(** * Task-Analyzer: the priority scoring engine of [tasks/scoring.py]

    A shallow embedding of the scoring module and the properties its
    specification states about it.

    Modelling conventions.
    - Python values that can occur in a raw task record (JSON scalars and
      arrays, plus [date] / [datetime] objects) are the inductive [PyVal].
      Nested JSON objects as field values and non-mapping batch elements are
      outside this universe.
    - A raw task ([Dict[str, Any]]) is a [gmap string PyVal]; [d.get(k, x)]
      is [default x (d !! k)].
    - A Python exception is a value of [PyExc]; a call that may raise
      returns [res A], and an uncaught exception propagates through [≫=].
    - A [str] is a [string] whose characters are the code points below 256,
      one [ascii] each; texts with other characters are outside this
      universe.  The whitespace of [str.strip()] in that range is 9-13,
      28-32, 133 (NEL) and 160 (no-break space).
    - [float] scores are exact rationals ([Q]); every numeric literal of the
      source is a finite decimal, so the arithmetic is the source's
      arithmetic without binary rounding error.  Equalities between scores
      are stated with [==] ([Qeq]).  Where a statement is about rounding
      itself (the tolerance of the weight sums, the scenario's final score)
      the binary64 computation is given next to it, on primitive floats.
      An [int] is unbounded; where float arithmetic takes an [int] operand
      that can exceed the float range, the conversion is [float_of_int] and
      raises [OverflowError] as the interpreter does.
    - A calendar date is its day number ([Z]); [(a - b).days] is [a - b].
      [date.today()] is the section variable [today].
    - [datetime.strptime] and [int] applied to a string are Python library
      functions; they are section variables returning [None] where the
      library raises [ValueError].
    - The interpreter's recursion limit is explicit: [has_cycle] takes the
      number of frames that are still available and raises [RecursionError]
      when none is left.
    - Explanation and warning texts are inductive types, one constructor
      per format string of the source. *)

From Stdlib Require Import ZArith QArith Qround Qminmax Qabs Lqa String Ascii.
From Stdlib Require Import Sorting.Sorted Sorting.Permutation.
From Stdlib Require Import Floats.PrimFloat Numbers.Cyclic.Int63.Uint63.
From stdpp Require Import base option gmap strings list.

Local Open Scope Z_scope.

(** ** Python values *)

Inductive PyFloat : Type :=
| FFin (q : Q)             (* a finite float, by its exact value *)
| FInf (negative : bool)   (* float('inf'), float('-inf') *)
| FNan.                    (* float('nan') *)

#[warnings="-register-all"]
Inductive PyVal : Type :=
| VNone
| VBool (b : bool)
| VInt (z : Z)
| VFloat (f : PyFloat)
| VStr (s : string)
| VDate (d : Z)                (* datetime.date, by day number *)
| VDateTime (d : Z) (t : Z)    (* datetime.datetime: day number, time of day *)
| VList (l : list PyVal).

(** ** Exceptions and the result monad *)

Inductive PyExc : Type :=
| AttributeError | TypeError | ValueError | OverflowError | KeyError
| RecursionError.

Inductive res (A : Type) : Type :=
| Ok (a : A)
| Raise (e : PyExc).
Arguments Ok {A} a.
Arguments Raise {A} e.

Definition res_bind {A B : Type} (f : A → res B) (m : res A) : res B :=
  match m with
  | Ok a => f a
  | Raise e => Raise e
  end.

#[global] Instance res_ret : MRet res := λ A, @Ok A.
#[global] Instance res_mbind : MBind res := λ A B, @res_bind A B.

Definition is_Ok {A : Type} (m : res A) : Prop := ∃ a, m = Ok a.

(** [[f(x) for x in l]] where [f] may raise: left to right, stopping at the
    first exception. *)
Fixpoint res_mapM {A B : Type} (f : A → res B) (l : list A) : res (list B) :=
  match l with
  | [] => Ok []
  | x :: l' => y ← f x; ys ← res_mapM f l'; Ok (y :: ys)
  end.

(** ** Built-in operations of Python used by the module *)

(** The number a [bool], [int] or [float] stands for. *)
Definition as_number (v : PyVal) : option PyFloat :=
  match v with
  | VBool b => Some (FFin (inject_Z (Z.b2z b)))
  | VInt z => Some (FFin (inject_Z z))
  | VFloat f => Some f
  | _ => None
  end.

Definition float_eqb (f g : PyFloat) : bool :=
  match f, g with
  | FFin p, FFin q => Qeq_bool p q
  | FInf a, FInf b => Bool.eqb a b
  | _, _ => false
  end.

(** [x == y].  Numbers compare by value across [bool], [int] and [float]
    ([True == 1 == 1.0]); [nan] is equal to nothing. *)
Fixpoint py_eq (x y : PyVal) : bool :=
  match x, y with
  | VNone, VNone => true
  | VStr s, VStr t => String.eqb s t
  | VDate d, VDate e => d =? e
  | VDateTime d t, VDateTime e u => (d =? e) && (t =? u)
  | VList l, VList k =>
      (fix list_eq (l k : list PyVal) {struct l} : bool :=
         match l, k with
         | [], [] => true
         | a :: l', b :: k' => py_eq a b && list_eq l' k'
         | _, _ => false
         end) l k
  | _, _ =>
      match as_number x, as_number y with
      | Some f, Some g => float_eqb f g
      | _, _ => false
      end
  end.

(** [x in l] for a list [l]. *)
Definition py_mem (x : PyVal) (l : list PyVal) : bool :=
  existsb (λ item, py_eq item x) l.

(** [hash(x)] succeeds: lists are the unhashable values of the universe. *)
Definition hashable (v : PyVal) : bool :=
  match v with
  | VList _ => false
  | _ => true
  end.

(** [bool(x)]. *)
Definition py_truthy (v : PyVal) : bool :=
  match v with
  | VNone => false
  | VBool b => b
  | VInt z => negb (z =? 0)
  | VFloat (FFin q) => negb (Qeq_bool q 0)
  | VFloat _ => true
  | VStr s => negb (String.eqb s "")
  | VDate _ | VDateTime _ _ => true
  | VList l => match l with [] => false | _ => true end
  end.

(** [c.isspace()], the characters removed by [str.strip()]: the code points
    9-13, 28-32, 133 and 160. *)
Definition is_space (c : ascii) : bool :=
  let n := Z.of_nat (nat_of_ascii c) in
  ((9 <=? n) && (n <=? 13)) || ((28 <=? n) && (n <=? 32))
  || (n =? 133) || (n =? 160).
Lemma walk_terminates fuel n id todo result :
  V n → Forall (λ ci, V ci.1) todo →
  weight lists rank n
    + sum_list_with (λ ci, weight lists rank ci.1) todo ≤ fuel →
  ∃ res, walk fuel lists n id todo result = Done res.
Proof.
  revert n id todo result.
  induction fuel as [|fuel IH]; intros n id todo result Hn Htodo Hfuel.
  { pose proof (cost_pos (rank n) n). unfold weight in Hfuel. lia. }
  cbn [walk]. pose proof (weight_children n Hn) as Hw.
  assert (Forall (λ ci, V ci.1)
            (reverse (label id (children lists n)) ++ todo)) as Hall.
  { apply Forall_app. split; [|done]. apply Forall_reverse.
    apply Forall_forall. intros [c i] Hc. cbn.
    apply (V_closed n c Hn). rewrite <- (label_fst id).
    by apply (list_elem_of_fmap_2 fst) in Hc. }
  assert (sum_list_with (λ ci, weight lists rank ci.1)
            (reverse (label id (children lists n)) ++ todo)
          = sum_list_with (weight lists rank) (children lists n)
            + sum_list_with (λ ci, weight lists rank ci.1) todo) as Hsum.
  { rewrite sum_list_with_app, sum_list_with_reverse.
    by rewrite sum_list_with_fst, label_fst. }
  destruct (reverse (label id (children lists n)) ++ todo)
    as [|[n' id'] todo']; [eauto|].
  apply Forall_cons in Hall as [Hn' Htodo']. apply IH; [done|done|].
  cbn in Hsum. lia.
Qed.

*Exercise goal*
Extract exactly and only the lines above from the line containing "raises [OverflowError] as" through the line containing "library raises [ValueError].", both end lines included.

*Answer to the problem*
      raises [OverflowError] as the interpreter does.
    - A calendar date is its day number ([Z]); [(a - b).days] is [a - b].
      [date.today()] is the section variable [today].
    - [datetime.strptime] and [int] applied to a string are Python library
      functions; they are section variables returning [None] where the
      library raises [ValueError].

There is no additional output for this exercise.